**HOW TO COMPLETE THIS TASK:** Look at each line below and count those with the word "nextHandle"; the answer is that number only.

=== Begin Enclosure ===

Lemma edit_then_quiet (value : jsstring) (quiet : N) (tab : Tab) :
  onePending tab -> (500 <= quiet)%N ->
  elapse quiet (onChange_projectDirectory value tab)
  = mkTab (snd (validate value (world tab))) (Some (nextHandle tab)) []
      (now tab + quiet) (Pos.succ (nextHandle tab))
      (fired tab ++ [nextHandle tab]).
Proof.
  intros Hone Hq. rewrite onChange_projectDirectory_spec by assumption.
  unfold EventLoop.elapse. cbn [timers now world fired validateTimeout
                                 nextHandle filter].
  replace (EventLoop.isDue (now tab + quiet)
             (mkTimer (nextHandle tab) (now tab + 500) value)) with true
    by (symmetry; apply N.leb_le; cbn; lia).
  reflexivity.
Qed.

=== End Enclosure ===

**WORKED SOLUTION:** 5